→ DATASET RECORDS
*** Block opens ***

Definition pin_tofu (k : Keyring) (p : Principal) (key : TrustedVerifyingKey) :
    Keyring * result unit KeyringError :=
  let push := (<[p := entries k p ++ [legacy key]]> k, Ok tt) in
  match k !! p with
  | Some l =>
      if has_revoked l key then (k, Err (KKeyRevoked p (key_id key))) else
      match find_entry (in_state KActive) l with
      | Some active =>
          if negb (bool_decide (as_bytes (ke_key active) = as_bytes key))
          then (k, Err (KKeyConflict p)) else (k, Ok tt)
      | None => push
      end
  | None => push
  end.

Definition with_peer (k : Keyring) (p : Principal) (key : TrustedVerifyingKey) :
    result Keyring KeyringError :=
  let '(k, r) := pin_tofu k p key in trying _ := r catch e => Err e in Ok k.

Definition noncanonical (valid_until : option string) : option string :=
  option_filter (fun vu => negb (is_canonical_utc vu)) valid_until.

Definition rotate_to (k : Keyring) (p : Principal) (new_key : TrustedVerifyingKey) (now : string)
    (valid_until : option string) (confirmed : bool) : Keyring * result RotationOutcome KeyringError :=
  if negb (is_canonical_utc now) then (k, Err (KNonCanonicalTimestamp now)) else
  match noncanonical valid_until with Some vu => (k, Err (KNonCanonicalTimestamp vu)) | None =>
  let new_key_id := key_id new_key in
  if has_revoked (entries k p) new_key then (k, Err (KKeyRevoked p new_key_id)) else
  let l := entries k p in
  let pinned := mkEntry new_key KActive valid_until (Some now) None in
  match position (in_state KActive) l with
  | None => (<[p := l ++ [pinned]]> k, Ok RtFirstPin)
  | Some (idx, old) =>
      if bool_decide (as_bytes (ke_key old) = as_bytes new_key) then (k, Ok RtAlreadyPinned) else
      let previous_key_id := key_id (ke_key old) in
      if negb confirmed
      then (k, Err (KKeyChangeRequiresConfirmation p previous_key_id new_key_id)) else
      let retired := mkEntry (ke_key old) KRetired (ke_valid_until old) (ke_pinned_at old)
        (Some now) in
      (<[p := <[idx := retired]> l ++ [pinned]]> k, Ok (RtRotated previous_key_id new_key_id))
  end
  end.

Definition has_key_id (id : string) (e : KeyEntry) : bool := String.eqb (key_id (ke_key e)) id.

Definition retire (k : Keyring) (p : Principal) (id : string) : Keyring * result unit KeyringError :=
  letsome l := k !! p orelse (k, Err (KNoSuchKeyEntry p id)) in
  letsome (idx, e) := position (has_key_id id) l orelse (k, Err (KNoSuchKeyEntry p id)) in
  match ke_state e with
  | KActive => (k, Err (KCannotRetire p id "active"))
  | KRevoked => (k, Err (KCannotRetire p id "revoked"))
  | KRetired =>
      let l := delete idx l in
      (match l with [] => delete p k | _ => <[p := l]> k end, Ok tt)
  end.

Definition revoke (k : Keyring) (p : Principal) (id now : string) :
    Keyring * result unit KeyringError :=
  if negb (is_canonical_utc now) then (k, Err (KNonCanonicalTimestamp now)) else
  letsome l := k !! p orelse (k, Err (KNoSuchKeyEntry p id)) in
  letsome (idx, old) := position (has_key_id id) l orelse (k, Err (KNoSuchKeyEntry p id)) in
  if in_state KRevoked old then (k, Ok tt) else
  (<[p := <[idx := mkEntry (ke_key old) KRevoked (ke_valid_until old) (ke_pinned_at old) (Some now)]> l]> k,
   Ok tt).

(** ** Signed revocation: [revocation.rs] *)
Record RevocationStatement := mkStatement {
  rs_principal : string; rs_revoked_key_id : string; rs_revoked_at : string;
  rs_reason : option string }.
Record SignedRevocation := mkSignedRevocation { sr_statement : RevocationStatement; sr_sig : string }.

(** The derived [Serialize]: an absent reason is [null]. *)
Definition statement_to_value (s : RevocationStatement) : Value :=
  json_obj [("principal", VString (rs_principal s)); ("revoked_key_id", VString (rs_revoked_key_id s));
            ("revoked_at", VString (rs_revoked_at s));
            ("reason", match rs_reason s with Some r => VString r | None => VNull end)].

Definition statement_sign (s : RevocationStatement) (sk : FampSigningKey) :
    result SignedRevocation KeyringError :=
  trying sig := sign_value sk (statement_to_value s) catch e => Err (KCrypto e) in
  Ok (mkSignedRevocation s (sig_to_b64url sig)).

Definition authorized_signer_for (k : Keyring) (p : Principal) (revoked_key_id : string) :
    list TrustedVerifyingKey :=
  map ke_key (List.filter (fun e =>
    negb (in_state KRevoked e) && (in_state KActive e || has_key_id revoked_key_id e)) (entries k p)).

Definition apply_signed_revocation (k : Keyring) (signed : SignedRevocation) (now : string) :
    Keyring * result unit KeyringError :=
  if negb (is_canonical_utc now) then (k, Err (KNonCanonicalTimestamp now)) else
  let statement := sr_statement signed in
  let id := rs_revoked_key_id statement in
  if negb (is_canonical_utc (rs_revoked_at statement))
  then (k, Err (KNonCanonicalTimestamp (rs_revoked_at statement))) else
  trying p := Principal_from_str (rs_principal statement)
    catch e => (k, Err (KRevocationBlobMalformed
      ("invalid principal '" +:+ rs_principal statement +:+ "': " +:+ ParsePrincipalError_display e))) in
  if (length (entries k p) =? 0)%nat then (k, Err (KNoSuchKeyEntry p id)) else
  if negb (iter_any (has_key_id id) (entries k p)) then (k, Err (KNoSuchKeyEntry p id)) else
  let candidates := authorized_signer_for k p id in
  if (length candidates =? 0)%nat then (k, Err (KRevocationSignerNotAuthorized p)) else
  trying sig := sig_from_b64url (sr_sig signed)
    catch e => (k, Err (KRevocationSignatureInvalid p)) in
  if negb (iter_any (fun vk => is_ok (verify_value vk (statement_to_value statement) sig)) candidates)
  then (k, Err (KRevocationSignatureInvalid p)) else
  revoke k p id (rs_revoked_at statement).

(** ** The file: [file_format.rs], [load_from_file], [save_to_file] *)
Definition ABSENT : string := "-".

(** The length in bytes of the Unicode white space character [s] starts with, 0
    when it starts with none ([char::is_whitespace] on UTF-8 text). *)
Definition ws_len (s : string) : nat :=
  let n c := N_of_ascii c in
  match s with
  | EmptyString => 0%nat
  | String a r =>
      if ((9 <=? n a) && (n a <=? 13) || (n a =? 32))%N then 1%nat else
      match r with
      | EmptyString => 0%nat
      | String b r =>
          if ((n a =? 194) && ((n b =? 133) || (n b =? 160)))%N then 2%nat else
          match r with
          | EmptyString => 0%nat
          | String c _ =>
              if ((n a =? 225) && (n b =? 154) && (n c =? 128) ||
                  (n a =? 226) && (n b =? 128) &&
                    ((128 <=? n c) && (n c <=? 138) || (n c =? 168) || (n c =? 169) || (n c =? 175)) ||
                  (n a =? 226) && (n b =? 129) && (n c =? 159) ||
                  (n a =? 227) && (n b =? 128) && (n c =? 128))%N then 3%nat else 0%nat
          end
      end
  end.

(** [str::split_whitespace]: [skip] bytes of a white space character remain,
    [cur] is the field being read. *)
Definition flush (cur : string) (fields : list string) : list string :=
  if String.eqb cur EmptyString then fields else cur :: fields.
Fixpoint split_ws (skip : nat) (cur : string) (s : string) : list string :=
  match s with
  | EmptyString => flush cur []
  | String c s' =>
      match skip with
      | S k => split_ws k cur s'
      | O =>
          match ws_len s with
          | O => split_ws 0 (cur +:+ String c EmptyString) s'
          | S k => flush cur (split_ws k EmptyString s')
          end
      end
  end.
Definition split_whitespace (s : string) : list string := split_ws 0 EmptyString s.

(** [str::trim_start]. *)
Fixpoint trim_ws (skip : nat) (s : string) : string :=
  match s with
  | EmptyString => EmptyString
  | String c s' =>
      match skip with
      | S k => trim_ws k s'
      | O => match ws_len s with O => s | S k => trim_ws k s' end
      end
  end.
Definition trim_start (s : string) : string := trim_ws 0 s.

Definition CR : ascii := "013"%char.

(** [strip_suffix('\r').unwrap_or]. *)
Fixpoint strip_cr (s : string) : string :=
  match s with
  | EmptyString => EmptyString
  | String c EmptyString => if Ascii.eqb c CR then EmptyString else s
  | String c s => String c (strip_cr s)
  end.

(** [BufRead::lines]: split after each newline, which is dropped with a
    carriage return before it; no line after a final newline. *)
Definition file_lines (text : string) : list string :=
  let parts := split_char LF text in
  let '(terminated, rest) := (removelast parts, List.last parts EmptyString) in
  map strip_cr terminated ++ (if String.eqb rest EmptyString then [] else [rest]).

Definition parse_ts (line_no : nat) (field_name raw : string) : result (option string) KeyringError :=
  if String.eqb raw ABSENT then Ok None
  else if negb (is_canonical_utc raw) then
    Err (KMalformedEntry line_no ("field '" +:+ field_name +:+
      "' is not a canonical UTC timestamp or '-' sentinel: '" +:+ raw +:+ "'"))
  else Ok (Some raw).

Definition parse_line (raw : string) (line_no : nat) : result (Principal * KeyEntry) KeyringError :=
  let line := strip_cr raw in
  if contains "#"%char line
  then Err (KMalformedEntry line_no "inline '#' comments are not permitted") else
  let head principal_str pubkey_str :=
    trying p := map_err (fun e => KMalformedEntry line_no
        ("invalid principal: " +:+ ParsePrincipalError_display e)) (Principal_from_str principal_str)
      catch e => Err e in
    trying k := map_err KCrypto (vk_from_b64url pubkey_str) catch e => Err e in
    Ok (p, k) in
  match split_whitespace line with
  | [f0; f1] =>
      trying pk := head f0 f1 catch e => Err e in Ok (pk.1, legacy pk.2)
  | [f0; f1; state_tok; f3; f4; f5] =>
      trying pk := head f0 f1 catch e => Err e in
      letsome state := from_token state_tok
        orelse Err (KMalformedEntry line_no ("invalid state token '" +:+ state_tok +:+
          "' (expected active/retired/revoked)")) in
      trying valid_until := parse_ts line_no "valid_until" f3 catch e => Err e in
      trying pinned_at := parse_ts line_no "pinned_at" f4 catch e => Err e in
      trying state_since := parse_ts line_no "state_since" f5 catch e => Err e in
      Ok (pk.1, mkEntry pk.2 state valid_until pinned_at state_since)
  | fields =>
      Err (KMalformedEntry line_no ("expected 2 (legacy) or 6 (v1.1) fields, found " +:+
        pretty (length fields)))
  end.

(** [serialize_entry], without the final newline. *)
Definition entry_line (p : Principal) (e : KeyEntry) : string :=
  let ts v := unwrap_or v ABSENT in
  if is_legacy_shaped e then Principal_display p +:+ "  " +:+ vk_to_b64url (ke_key e)
  else Principal_display p +:+ "  " +:+ vk_to_b64url (ke_key e) +:+ "  " +:+
       as_token (ke_state e) +:+ "  " +:+ ts (ke_valid_until e) +:+ "  " +:+
       ts (ke_pinned_at e) +:+ "  " +:+ ts (ke_state_since e).
Definition serialize_entry (p : Principal) (e : KeyEntry) : string :=
  entry_line p e +:+ String LF EmptyString.

(** The loop of [load_from_file]: the map so far and the keys already seen. *)
Fixpoint load_lines (line_no : nat) (lines : list string) (k : Keyring)
    (seen_keys : list (bytes * Principal)) : result Keyring KeyringError :=
  match lines with
  | [] => Ok k
  | line :: lines =>
      let trimmed := trim_start line in
      if String.eqb trimmed EmptyString || String.prefix "#" trimmed
      then load_lines (S line_no) lines k seen_keys else
      trying parsed := parse_line line line_no catch e => Err e in
      let '(p, e) := parsed in
      if in_state KActive e && iter_any (in_state KActive) (entries k p)
      then Err (KDuplicatePrincipal p line_no) else
      match find_map (fun '(b, q) => if bool_decide (b = as_bytes (ke_key e)) then Some q else None)
              seen_keys with
      | Some existing =>
          if bool_decide (existing = p) then Err (KDuplicateKeyEntry p line_no)
          else Err (KDuplicatePubkey existing line_no)
      | None =>
          load_lines (S line_no) lines (<[p := entries k p ++ [e]]> k)
            ((as_bytes (ke_key e), p) :: seen_keys)
      end
  end.
Definition load_from_file (text : string) : result Keyring KeyringError :=
  load_lines 1 (file_lines text) ∅ [].

(** [sort_by_cached_key], which is stable. *)
Fixpoint insert_by {A} (key : A -> string) (x : A) (l : list A) : list A :=
  match l with
  | [] => [x]
  | y :: l' => if String.leb (key x) (key y) then x :: l else y :: insert_by key x l'
  end.
Definition sort_by {A} (key : A -> string) (l : list A) : list A := foldr (insert_by key) [] l.

Definition entry_key (e : KeyEntry) : string := vk_to_b64url (ke_key e).
Definition principal_key (pl : Principal * list KeyEntry) : string := Principal_display pl.1.

Definition save_to_file (k : Keyring) : string :=
  foldr (fun pl text =>
      foldr (fun e text => serialize_entry pl.1 e +:+ text) text (sort_by entry_key pl.2))
    EmptyString (sort_by principal_key (map_to_list k)).
End keyring.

*** Block closes ***

Output the listing verbatim through the "if has_revoked (entries" line.

Definition pin_tofu (k : Keyring) (p : Principal) (key : TrustedVerifyingKey) :
    Keyring * result unit KeyringError :=
  let push := (<[p := entries k p ++ [legacy key]]> k, Ok tt) in
  match k !! p with
  | Some l =>
      if has_revoked l key then (k, Err (KKeyRevoked p (key_id key))) else
      match find_entry (in_state KActive) l with
      | Some active =>
          if negb (bool_decide (as_bytes (ke_key active) = as_bytes key))
          then (k, Err (KKeyConflict p)) else (k, Ok tt)
      | None => push
      end
  | None => push
  end.

Definition with_peer (k : Keyring) (p : Principal) (key : TrustedVerifyingKey) :
    result Keyring KeyringError :=
  let '(k, r) := pin_tofu k p key in trying _ := r catch e => Err e in Ok k.

Definition noncanonical (valid_until : option string) : option string :=
  option_filter (fun vu => negb (is_canonical_utc vu)) valid_until.

Definition rotate_to (k : Keyring) (p : Principal) (new_key : TrustedVerifyingKey) (now : string)
    (valid_until : option string) (confirmed : bool) : Keyring * result RotationOutcome KeyringError :=
  if negb (is_canonical_utc now) then (k, Err (KNonCanonicalTimestamp now)) else
  match noncanonical valid_until with Some vu => (k, Err (KNonCanonicalTimestamp vu)) | None =>
  let new_key_id := key_id new_key in
  if has_revoked (entries k p) new_key then (k, Err (KKeyRevoked p new_key_id)) else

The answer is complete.